__INPUT MATERIAL__:
══════════════════════════════

(** * TCGA-ESCA mutation pipeline: a shallow embedding of
    [3fetch_stage_mutation.py] and the properties of its five components
    (file locator, record reader, stage sampler, exporter, visualizer).

    The script is embedded function by function.  What it calls from
    [os], [random], [pandas] and [matplotlib] is modelled first, at the
    level of detail the script observes:

    - the file system is a tree of directories and regular files (no
      symbolic links, no permission bits); a regular file carries the
      outcome of [pd.read_csv] on it with the script's fixed arguments;
    - a data frame is a list of column labels and a list of labelled
      rows; a cell that a row does not have reads as the null value;
    - [print], the random generator and the files written are threaded
      through a state-and-exception monad; an exception is an instance
      of a subclass of [Exception];
    - a library call fails only in the ways written out here
      ([KeyError] for a missing column, [OSError]s of path lookup,
      [ValueError] of [pd.concat] and [random.sample]): writing to the
      standard output or to the disk and drawing the figure succeed.

    The file has three parts: the model of the libraries and the
    script; the vocabulary of the properties and a sample tree; the
    lemmas and the properties C1 to C10. *)

From Stdlib Require Import List String Ascii Bool Arith ZArith Lia Permutation.
From Stdlib Require Import DecimalString.
Import ListNotations.

Local Open Scope string_scope.
Local Open Scope list_scope.

Set Implicit Arguments.

(* ================================================================= *)
(** ** Python values *)

(** An instance of a subclass of [Exception]: its class name and the
    text [str(e)] gives. *)
Record exn : Set := Exception { exn_class : string; exn_msg : string }.

(** [str(n)] for a non-negative integer. *)
Definition str_of_nat (n : nat) : string :=
  NilZero.string_of_uint (Nat.to_uint n).

Definition str_of_Z (z : Z) : string :=
  NilZero.string_of_int (Z.to_int z).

══════════════════════════════

__WORK REQUEST__: Repeat each record exactly. Omit nothing.

__TASK ANSWER__:
(** * TCGA-ESCA mutation pipeline: a shallow embedding of
    [3fetch_stage_mutation.py] and the properties of its five components
    (file locator, record reader, stage sampler, exporter, visualizer).

    The script is embedded function by function.  What it calls from
    [os], [random], [pandas] and [matplotlib] is modelled first, at the
    level of detail the script observes:

    - the file system is a tree of directories and regular files (no
      symbolic links, no permission bits); a regular file carries the
      outcome of [pd.read_csv] on it with the script's fixed arguments;
    - a data frame is a list of column labels and a list of labelled
      rows; a cell that a row does not have reads as the null value;
    - [print], the random generator and the files written are threaded
      through a state-and-exception monad; an exception is an instance
      of a subclass of [Exception];
    - a library call fails only in the ways written out here
      ([KeyError] for a missing column, [OSError]s of path lookup,
      [ValueError] of [pd.concat] and [random.sample]): writing to the
      standard output or to the disk and drawing the figure succeed.

    The file has three parts: the model of the libraries and the
    script; the vocabulary of the properties and a sample tree; the
    lemmas and the properties C1 to C10. *)

From Stdlib Require Import List String Ascii Bool Arith ZArith Lia Permutation.
From Stdlib Require Import DecimalString.
Import ListNotations.

Local Open Scope string_scope.
Local Open Scope list_scope.

Set Implicit Arguments.

(* ================================================================= *)
(** ** Python values *)

(** An instance of a subclass of [Exception]: its class name and the
    text [str(e)] gives. *)
Record exn : Set := Exception { exn_class : string; exn_msg : string }.

(** [str(n)] for a non-negative integer. *)
Definition str_of_nat (n : nat) : string :=
  NilZero.string_of_uint (Nat.to_uint n).

Definition str_of_Z (z : Z) : string :=
  NilZero.string_of_int (Z.to_int z).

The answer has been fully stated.